Sentenza Sentenza Cassazione Civile n. 7735 del 05/04/2011

Cassazione civile sez. VI, 05/04/2011, (ud. 24/02/2011, dep. 05/04/2011), n.7735

LA CORTE SUPREMA DI CASSAZIONE

SEZIONE SESTA CIVILE

SOTTOSEZIONE M1

Composta dagli Ill.mi Sigg.ri Magistrati:

Dott. SALME’ Giuseppe – Presidente –

Dott. CECCHERINI Aldo – Consigliere –

Dott. PICCININNI Carlo – Consigliere –

Dott. MACIOCE Luigi – rel. Consigliere –

Dott. BERNABAI Renato – Consigliere –

ha pronunciato la seguente:

ordinanza

sul ricorso proposto da:

D.J. elettivamente domiciliato in ROMA, via Barberini 12

presso l’avvocato D’Ippolito Maria Beatrice che lo rappresenta e

difende unitamente all’avv.
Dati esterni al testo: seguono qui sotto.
(** * topo_order_commits: commit graph construction, deterministic
      topological ordering and run-boundary annotation

    A shallow embedding of [topo_order_commits.py].  Python [str] values are
    Rocq strings whose characters are read as code points below 256, a
    [dict] is an association list in insertion order, a [set] is a
    duplicate-free list whose order stands for the (unspecified) iteration
    order of the hash set, and an [int] is a [Z].  A function that can raise
    returns an [outcome]. *)

From Stdlib Require Import List String Ascii ZArith Lia Bool Arith.
From Stdlib Require Import Permutation Sorted ListDec Relations.
From Stdlib Require Import OrderedTypeEx.
Import ListNotations.
Open Scope string_scope.
Open Scope list_scope.

(** ** Results of Python calls *)

Inductive exn : Type :=
| KeyError (key : string)
| IndexError
| ReadError.

Inductive outcome (A : Type) : Type :=
| Returns (a : A)
| Raises (e : exn)
| OutOfFuel.

Arguments Returns {A} a.
Arguments Raises {A} e.
Arguments OutOfFuel {A}.

Definition bind {A B : Type} (m : outcome A) (f : A -> outcome B) : outcome B :=
  match m with
  | Returns a => f a
  | Raises e => Raises e
  | OutOfFuel => OutOfFuel
  end.
(** * Call-pro signaling server: room lifecycle and relay

    A shallow embedding of the socket.io signaling server (the variant with
    acknowledgement callbacks, and the variant of [server.js] without
    them) together with the properties of its room registry, relay,
    offline-message queue and call accounting. *)

From Stdlib Require Import List String Ascii Bool Arith ZArith NArith QArith Lia.
From Stdlib Require Import Recdef.
Import ListNotations.
Open Scope string_scope.
Open Scope list_scope.

Set Implicit Arguments.

(** ** Plain JavaScript objects used as string-keyed tables

    [db.rooms] and [db.offlineMessages] are object literals indexed by room
    code.  An object is kept as the list of its own properties in the order
    [for ... in] enumerates them: array-index keys in ascending numeric
    order first, then the other keys in creation order.  A lookup [o[k]]
    that finds no own property goes on to [Object.prototype]; the names
    found there are listed in [Object_prototype].  Strings stand for
    sequences of 8-bit code units. *)
Module JsObject.

Definition t (V : Type) : Type := list (string * V).

Definition digit (c : ascii) : option N :=
  let n := N_of_ascii c in
  if ((48 <=? n) && (n <=? 57))%N then Some (n - 48)%N else None.

Fixpoint digits (acc : N) (s : string) : option N :=
  match s with
  | EmptyString => Some acc
  | String c s' =>
      match digit c with
      | Some d => digits (10 * acc + d)%N s'
      | None => None
      end
  end.

(** A canonical numeric string below 2^32 - 1 is an array index. *)
Definition array_index (k : string) : option N :=
  match k with
  | EmptyString => None
  | String c rest =>
      if (Ascii.eqb c "0" && negb (String.eqb rest ""))%bool then None
      else if (10 <? String.length k)%nat then None
      else match digits 0 k with
           | Some n => if (n <=? 4294967294)%N then Some n else None
           | None => None
           end
  end.

Section Ops.
Variable V : Type.

Fixpoint get (k : string) (o : t V) : option V :=
  match o with
  | [] => None
  | (k', v) :: o' => if String.eqb k k' then Some v else get k o'
  end.

Definition has (k : string) (o : t V) : bool :=
  match get k o with Some _ => true | None => false end.

(** [delete o[k]] *)
Definition delete (k : string) (o : t V) : t V :=
  filter (fun p => negb (String.eqb k (fst p))) o.

Fixpoint replace (k : string) (v : V) (o : t V) : t V :=
  match o with
  | [] => []
  | (k', v') :: o' =>
      if String.eqb k k' then (k', v) :: o' else (k', v') :: replace k v o'
  end.

(** Position of a fresh array-index key [n]: before the first property
    that is not an array index or has a larger index. *)
Fixpoint insert_index (n : N) (k : string) (v : V) (o : t V) : t V :=
  match o with
  | [] => [(k, v)]
  | (k', v') :: o' =>
      match array_index k' with
      | Some m =>
          if (m <? n)%N then (k', v') :: insert_index n k v o'
          else (k, v) :: o
      | None => (k, v) :: o
      end
  end.

(** [o[k] = v] *)
Definition set (k : string) (v : V) (o : t V) : t V :=
  if has k o then replace k v o
  else match array_index k with
       | Some n => insert_index n k v o
       | None => o ++ [(k, v)]
       end.

(** The keys [for (const k in o)] visits: the own properties (those of
    [Object.prototype] are not enumerable). *)
Definition keys (o : t V) : list string := map fst o.

End Ops.

(** The functions every object literal inherits from [Object.prototype],
    each with its [length]. *)
Definition Object_prototype : list (string * nat) :=
  [("constructor", 1); ("__defineGetter__", 2); ("__defineSetter__", 2);
   ("hasOwnProperty", 1); ("__lookupGetter__", 1); ("__lookupSetter__", 1);
   ("isPrototypeOf", 1); ("propertyIsEnumerable", 1); ("toString", 0);
   ("valueOf", 0); ("toLocaleString", 0)]%nat.

(** [o[k]] of an object literal without an own property [k] is not
    [undefined] for these names: it is one of the functions above, or
    [Object.prototype] itself for [__proto__].  Such a value is truthy and
    has no [participants] and no [push]. *)
Definition inherited (k : string) : bool :=
  String.eqb k "__proto__" ||
  existsb (fun p => String.eqb k (fst p)) Object_prototype.

(** [o[k].length] of an inherited value, read as a number ([undefined],
    for [__proto__], compares as not greater than zero). *)
Definition inherited_length (k : string) : nat :=
  match get k Object_prototype with
  | Some n => n
  | None => 0
  end.

End JsObject.

(** ** Data model *)

(** Connection identifier assigned by the transport ([socket.id]). *)
Definition SocketId : Type := string.

(** An instant in milliseconds since the epoch.  The ISO-8601 strings the
    server stores ([new Date().toISOString()]) and reads back
    ([new Date(iso)]) denote the same instant, a non-empty, truthy string. *)
Definition Time : Type := Z.

(** Opaque JSON payload received from a client; an object is carried by its
    text and only its truthiness is ever inspected. *)
Inductive Value : Type :=
  | VUndefined
  | VNull
  | VBool (b : bool)
  | VNumber (n : Z)
  | VString (s : string)
  | VObject (json : string).

Definition nonempty (s : string) : bool :=
  match s with EmptyString => false | String _ _ => true end.

(** JavaScript truthiness, as tested by [!x]. *)
Definition truthy (v : Value) : bool :=
  match v with
  | VUndefined | VNull => false
  | VBool b => b
  | VNumber n => negb (n =? 0)%Z
  | VString s => nonempty s
  | VObject _ => true
  end.

Module Room.
Record t : Type := mk {
  createdAt : Time;
  participants : list SocketId;
  creator : option SocketId;
  connectedAt : option Time
}.
End Room.

Module OfflineMessage.
Record t : Type := mk {
  from : SocketId;
  message : Value;
  timestamp : Time
}.
End OfflineMessage.

Module CallRecord.
(** [duration] is [(endTime - startTime) / 1000], kept as the exact
    rational that the JavaScript number approximates. *)
Record t : Type := mk {
  room : string;
  startTime : Time;
  endTime : Time;
  duration : Q;
  participants : list SocketId
}.
End CallRecord.

Module Stats.
(** The counters are JavaScript numbers that hold non-negative integers; a
    counter that was never written reads as [0] through [x || 0]. *)
Record t : Type := mk {
  totalCalls : N;
  failedCalls : N;
  totalConnections : N
}.
End Stats.

(** [x + 1] on a number that holds the integer [x]: exact below 2^53; from
    there on the sum is rounded to the nearest number there is, the one
    with the even significand when two are as near. *)
Definition increment (x : N) : N :=
  if (x <? 2 ^ 53)%N then (x + 1)%N
  else if ((x <? 2 ^ 54) && N.odd (x / 2))%N then (x + 2)%N
  else x.

Record DB : Type := mkDB {
  callRecords : list CallRecord.t;
  offlineMessages : JsObject.t (list OfflineMessage.t);
  rooms : JsObject.t Room.t;
  stats : Stats.t
}.

(** The database of a fresh process with no [db.json]. *)
Definition emptyDB : DB :=
  mkDB [] [] [] (Stats.mk 0 0 0).
(** Ingesting then storing: when every article of the batch is passed
    over or ingested in full and the collection appends, the collection
    gains exactly the chunks of the articles that have text, in order,
    each filed under the session id. *)
Theorem ingest_then_store
        (fuel : nat) (cfg : Config) (svc : Services)
        (articles : list Article) (session_id : string) (s : State) :
  Forall (ingested fuel cfg svc) articles ->
  append_only svc ->
  exists rows s1 s2 added,
    process_articles fuel cfg svc articles session_id s = Some (Ok rows, s1)
    /\ store_in_vector_db svc rows s1 = Some (Ok tt, s2)
    /\ collection s2 = collection s ++ added
    /\ map entry_document added
       = flat_map (article_chunks fuel cfg svc) articles
    /\ Forall (fun e => meta_session_id (entry_metadata e) = session_id)
              added.
Proof.
  intros Hall Happend. unfold process_articles.
  destruct (BatchFacts.process_loop_rows fuel cfg svc session_id articles []
              s Hall) as (s1 & Hrun & Hdrew).
  simpl in Hrun.
  set (rows := batch_rows fuel cfg svc session_id (uuid_count s) articles)
    in *.
  destruct (StoreFacts.store_appends_from svc Happend rows s1)
    as (s2 & Hstore & Hcoll & _).
  exists rows, s1, s2, (map entry_of_row rows).
  split; [exact Hrun|]. split; [exact Hstore|].
  split; [rewrite Hcoll; now destruct Hdrew as (_ & _ & -> & _)|].
  split.
  - rewrite map_map. apply BatchFacts.batch_rows_texts.
  - apply List.Forall_forall. intros entry Hin.
    apply in_map_iff in Hin as (row & <- & Hrow). simpl.
    pose proof (BatchFacts.batch_rows_session fuel cfg svc session_id
                  articles (uuid_count s)) as Hrows.
    rewrite List.Forall_forall in Hrows. now destruct (Hrows row Hrow).
Qed.
Lemma writes_app (l1 l2 : list (Event F)) :
  writes (l1 ++ l2) = writes l1 ++ writes l2.
Proof. unfold writes. apply flat_map_app. Qed.

Lemma finalLines_app (l1 l2 : list (Event F)) :
  finalLines (l1 ++ l2) = finalLines l1 ++ finalLines l2.
Proof. unfold finalLines. apply flat_map_app. Qed.

Lemma attemptLines_app (l1 l2 : list (Event F)) :
  attemptLines (l1 ++ l2) = attemptLines l1 ++ attemptLines l2.
Proof. unfold attemptLines. apply flat_map_app. Qed.

Lemma printAttempts_lines (tr : list (State F * Candidate F)) :
  writes (printAttempts tr) = []
  /\ finalLines (printAttempts tr) = []
  /\ attemptLines (printAttempts tr)
     = map (fun sc => (attempt (fst sc), quality (snd sc), newSize (snd sc))) tr.
Proof.
  induction tr as [| [s c] tr (IH1 & IH2 & IH3)]; [repeat split |].
  simpl. rewrite IH3. repeat split; assumption.
Qed.

Lemma save_lines (p : string) (data : list Byte.byte) :
  finalLines (fst (save (F := F) W p data)) = [].
Proof.
  unfold save. destruct (osCreate W p); [reflexivity |].
  destruct (fileWrite W p data). reflexivity.
Qed.

Lemma selectOutcome_abnormal (original : Image) (originalSize : Z)
    (a : Args F) (s : State F) :
  snd (selectOutcome W original originalSize a s) <> Returned ->
  writes (fst (selectOutcome W original originalSize a s)) = [].
Proof.
  unfold selectOutcome.
  destruct (bestSize s <? originalSize).
  - destruct (encodeToJPEGBytes original (bestQ s)) as [data [err |]]; simpl;
      [reflexivity | intros H; contradiction H; reflexivity].
  - destruct (noCopy a); [simpl; intros H; contradiction H; reflexivity |].
    destruct (isJpeg W (src a)).
    + destruct (copyFile W (src a) (dest a)) as [n [err |]]; simpl;
        [reflexivity | intros H; contradiction H; reflexivity].
    + destruct (encodeToJPEGBytes original (fallbackQ s)) as [data [err |]];
        simpl; [reflexivity | intros H; contradiction H; reflexivity].
Qed.
(** * Appointments page: conflict detection and end-time derivation

    Shallow embedding of the scheduling logic of
    [src/react-app/pages/Appointments - Copia.tsx]:

    - the [useEffect] that fills in [price] and [end_date] when a service or
      a start time is chosen (source lines 103-114),
    - [handleOpenModal], which loads an appointment into the edit form
      (lines 151-174),
    - [onSubmit], which looks for a conflicting appointment, validates the
      references and calls the store (lines 182-228).

    JavaScript numbers that hold money are IEEE binary64 values
    ([spec_float] with the operations of [SpecFloat]); identifiers are
    integers; [moment] objects are epoch milliseconds or the invalid date,
    and a date leaves the range of [Date] as in JavaScript.  The time zone
    of the machine is a parameter ([Host]): its offset depends on the
    instant, and a wall-clock time is read the way [Date] reads it.
    A handler is a function on the page's state; a React state setter takes
    effect at once, and the store's two writing functions, which live
    outside the page, are parameters. *)

From Stdlib Require Import ZArith List Bool String Ascii Lia Sorted Permutation.
From Stdlib Require Import Floats.
From stdpp Require Import base list.
Import ListNotations.

Local Open Scope Z_scope.

(** ** The [moment] library, as far as the page uses it *)

Module Moment.

(** A [moment] object: [Some ms] is a valid date, [ms] its [valueOf()]
    (milliseconds since the epoch); [None] is moment's invalid date. *)
Abbreviation t := (option Z) (only parsing).

Definition ms_per_minute : Z := 60000.
(** [float64] to [int]: truncation toward zero when the result fits an
    [int]; [None] when it does not (then Go leaves the value to the
    implementation). *)
Definition float64_trunc (f : float) : option Z :=
  match Prim2SF f with
  | S754_zero _ => Some 0
  | S754_finite s m e =>
      let a := if Z.leb 0 e then Z.pos m * 2 ^ e else Z.pos m / 2 ^ (- e) in
      let t := if s then - a else a in
      if Z.leb (- 2 ^ 63) t && Z.ltb t (2 ^ 63) then Some t else None
  | S754_infinity _ | S754_nan => None
  end.

(** [codes.Code(n)]: conversion to [uint32]. *)
Definition Code (n : Z) : Z := n mod 2 ^ 32.

(** [runtime.HTTPStatusFromCode] of grpc-gateway. *)
Definition HTTPStatusFromCode (code : Z) : Z :=
  match code with
  | 0 => 200   (* OK *)
  | 1 => 499   (* Canceled *)
  | 2 => 500   (* Unknown *)
  | 3 => 400   (* InvalidArgument *)
  | 4 => 504   (* DeadlineExceeded *)
  | 5 => 404   (* NotFound *)
  | 6 => 409   (* AlreadyExists *)
  | 7 => 403   (* PermissionDenied *)
  | 8 => 429   (* ResourceExhausted *)
  | 9 => 400   (* FailedPrecondition *)
  | 10 => 409  (* Aborted *)
  | 11 => 400  (* OutOfRange *)
  | 12 => 501  (* Unimplemented *)
  | 13 => 500  (* Internal *)
  | 14 => 503  (* Unavailable *)
  | 15 => 500  (* DataLoss *)
  | 16 => 401  (* Unauthenticated *)
  | _ => 500
  end.

(** Bytes [encoding/json] copies into a string literal as they are:
    printable ASCII other than the double quote, the backslash and the
    HTML characters [<], [>], [&]. *)
Definition safeByte (c : ascii) : bool :=
  let n := N_of_ascii c in
  N.leb 32 n && N.leb n 126
  && negb (N.eqb n 34 || N.eqb n 92 || N.eqb n 60 || N.eqb n 62 || N.eqb n 38).

Fixpoint allSafe (s : string) : bool :=
  match s with
  | EmptyString => true
  | String c r => safeByte c && allSafe r
  end.

Definition dquote : string := String "034"%char EmptyString.

Section Marshal.
(** The value [int(f)] takes where [f] does not fit an [int]. *)
Variable int_of_unrepresentable : float → Z.
(** The number literal [encoding/json] writes for a finite [float64]. *)
Variable FormatFloat : float → string.
(** The inside of the string literal [encoding/json] writes for a string
    that needs escapes. *)
Variable escapeString : string → string.
(** The Go values that are neither a [map[string]interface{}] nor a
    [*status.Status]: proto messages and the like. *)
Variable payload : Type.

(** The argument of [Marshal], by the dynamic types it tells apart: a
    [map[string]interface{}], a [*status.Status] that is not nil, with its
    code and message, and a value of any other type (a proto message, a
    [map[string]string], ...). A nil [*status.Status] is no [Value]:
    line 76 dereferences the pointer and the call panics. *)
Inductive Value :=
| VMap (m : gmap string dyn)
| VStatus (code : Z) (message : string)
| VOther (p : payload).

(** [c.JSONPb.Marshal], the embedded grpc-gateway marshaler. *)
Variable JSONPb_Marshal : Value → result json.

(** [int(val)] for a [float64]. *)
Definition float64_to_int (f : float) : Z :=
  match float64_trunc f with
  | Some t => t
  | None => int_of_unrepresentable f
  end.

Definition quote (s : string) : string :=
  dquote +:+ (if allSafe s then s else escapeString s) +:+ dquote.

Definition join (sep : string) (l : list string) : string :=
  match l with
  | [] => EmptyString
  | x :: rest => foldl (λ acc y, acc +:+ sep +:+ y) x rest
  end.

(** The bytes of a document, compact, as [encoding/json] writes them. The
    data of the success path comes from the embedded marshaler and is
    copied compacted; its strings and numbers are taken to be written the
    same way. *)
Fixpoint render (j : json) : string :=
  match j with
  | JNull => "null"
  | JBool true => "true"
  | JBool false => "false"
  | JInt n => FormatInt n
  | JFloat f => FormatFloat f
  | JString s => quote s
  | JArray elems => "[" +:+ join "," (map render elems) +:+ "]"
  | JObject members =>
      "{" +:+ join "," (map (λ kv, quote kv.1 +:+ ":" +:+ render kv.2) members) +:+ "}"
  end.

(** The switch of lines 43-58: the status for the value under "code". *)
Definition statusCodeOf (code : dyn) : Z :=
  match code with
  | DInt val => HTTPStatusFromCode (Code val)
  | DFloat64 val => HTTPStatusFromCode (Code (float64_to_int val))
  | DInt32 val => HTTPStatusFromCode (Code val)
  | _ => 200
  end.

(** The map literal of lines 65-69 and 77-81. *)
Definition failureMap (statusCode : Z) (msg : dyn) : gmap string dyn :=
  <["status" := DInt statusCode]> (<["message" := msg]> (<["data" := DNil]> ∅)).

(** [json.Marshal] on the [StandardResponse] struct of lines 92-103:
    fields in declaration order, [Data] raw. *)
Definition json_Marshal_StandardResponse (status : Z) (message : string) (data : json)
    : result json :=
  inl (JObject [("status", JInt status); ("message", JString message); ("data", data)]).
(* ===== verification/Machine.v ===== *)
(** * Machine: labelled machines and refinement between them

    Every component of the development is a machine: a partial step
    function from a label and a state to the next state.  The label holds
    what the machine does not decide itself (for the program: which thread
    moves and which message its load reads).

    This file states once what a machine is ([Machine]), what its runs are
    ([mrun]), and what it means for a machine to implement a more abstract
    one ([Refines]): an invariant of the implementation, an abstraction
    function, and for each step of the implementation the step of the
    specification that it performs.  The theorems are proved for any
    instance: a refinement of steps is a refinement of runs, and whatever
    holds of every run of the specification holds of the abstraction of
    every run of the implementation.  [Refinement] gives the instance for
    the program. *)

From S2P Require Import Prelude.

(** ** Machines *)

Class Machine (L St : Type) := mstep : L → St → option St.
#[global] Hint Mode Machine - ! : typeclass_instances.
#[global] Arguments mstep {_ _ _} _ _ : assert.

(** A run: one step per label. *)
Fixpoint mrun {L St} `{!Machine L St} (ls : list L) (s : St) : option St :=
  match ls with
  | [] => Some s
  | l :: ls => s' ← mstep l s; mrun ls s'
  end.

(** ** Refinement

    [Refines inv abs ev]: the machine on [St] implements the machine on
    [A].  [ev l s] is the step of the specification that the step [l] of
    the implementation performs in state [s]. *)

Class Refines {L St E A} `{!Machine L St} `{!Machine E A}
    (inv : St → Prop) (abs : St → A) (ev : L → St → E) : Prop := {
  refines_inv l s s' : inv s → mstep l s = Some s' → inv s';
  refines_step l s s' :
    inv s → mstep l s = Some s' → mstep (ev l s) (abs s) = Some (abs s');
}.

(** The steps of the specification along a run of the implementation. *)
Fixpoint mtrace {L St E} `{!Machine L St} (ev : L → St → E)
    (ls : list L) (s : St) : list E :=
  match ls with
  | [] => []
  | l :: ls =>
      ev l s :: from_option (mtrace ev ls) [] (mstep l s)
  end.

(** ** Runs *)

Section runs.
Context {L St : Type} `{!Machine L St}.
Implicit Types (s : St) (ls : list L).

Lemma mrun_cons l ls s : mrun (l :: ls) s = mstep l s ≫= mrun ls.
Proof. done. Qed.

Lemma mrun_app ls1 ls2 s : mrun (ls1 ++ ls2) s = mrun ls1 s ≫= mrun ls2.
Proof.
  revert s. induction ls1 as [|l ls1 IH]; intros s; [done|].
  simpl. destruct (mstep l s) as [s'|]; [apply IH|done].
Qed.

(** An invariant of the steps is an invariant of the runs. *)
Lemma mrun_invariant (P : St → Prop) ls s s' :
  (∀ l s s', P s → mstep l s = Some s' → P s') →
  P s → mrun ls s = Some s' → P s'.
Proof.
  intros Hstep. revert s. induction ls as [|l ls IH]; intros s HP; simpl.
  - by intros [= <-].
  - intros (s1 & Hs1 & Hrun)%bind_Some. eauto.
Qed.

End runs.

(** ** Refinement of runs *)

Section refinement.
Context {L St E A : Type} `{!Machine L St} `{!Machine E A}.
Context (inv : St → Prop) (abs : St → A) (ev : L → St → E).
Context `{!Refines inv abs ev}.
Implicit Types (s : St) (ls : list L).

Lemma refines_mrun_inv ls s s' : inv s → mrun ls s = Some s' → inv s'.
Proof. apply mrun_invariant, refines_inv. Qed.

(** A run of the implementation is, through the abstraction, the run of
    the specification along its trace. *)
Lemma refines_mrun ls s s' :
  inv s → mrun ls s = Some s' → mrun (mtrace ev ls s) (abs s) = Some (abs s').
Proof.
  revert s. induction ls as [|l ls IH]; intros s Hinv; simpl.
  - by intros [= <-].
  - intros (s1 & Hs1 & Hrun)%bind_Some. rewrite Hs1. simpl.
    rewrite (refines_step l s s1 Hinv Hs1). simpl.
    apply IH; [|done]. by eapply refines_inv.
Qed.

(** What holds of every run of the specification holds of the trace of
    every run of the implementation. *)
Lemma refines_trace (Q : A → list E → A → Prop) ls s s' :
  (∀ es a a', mrun es a = Some a' → Q a es a') →
  inv s → mrun ls s = Some s' → Q (abs s) (mtrace ev ls s) (abs s').
Proof. intros HQ Hinv Hrun. by apply HQ, refines_mrun. Qed.

End refinement.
Claudio Franceschini giusta procura in

calce al ricorso;

– ricorrente –

contro

Ministero dell’Interno e Questore di Perugia;

– intimati –

avverso il decreto n. 115 della Corte d’Appello di Perugia depositato

il 9.1.2010;

udita la relazione della causa svolta nella c.d.c. del 24.2.2011 dal

Cons. Dott. Luigi MACIOCE;

udito l’avv. Claudio Franceschini, che ha richiamato il ricorso;

udito il P.M., in persona del Sostituto Procuratore Generale Dott.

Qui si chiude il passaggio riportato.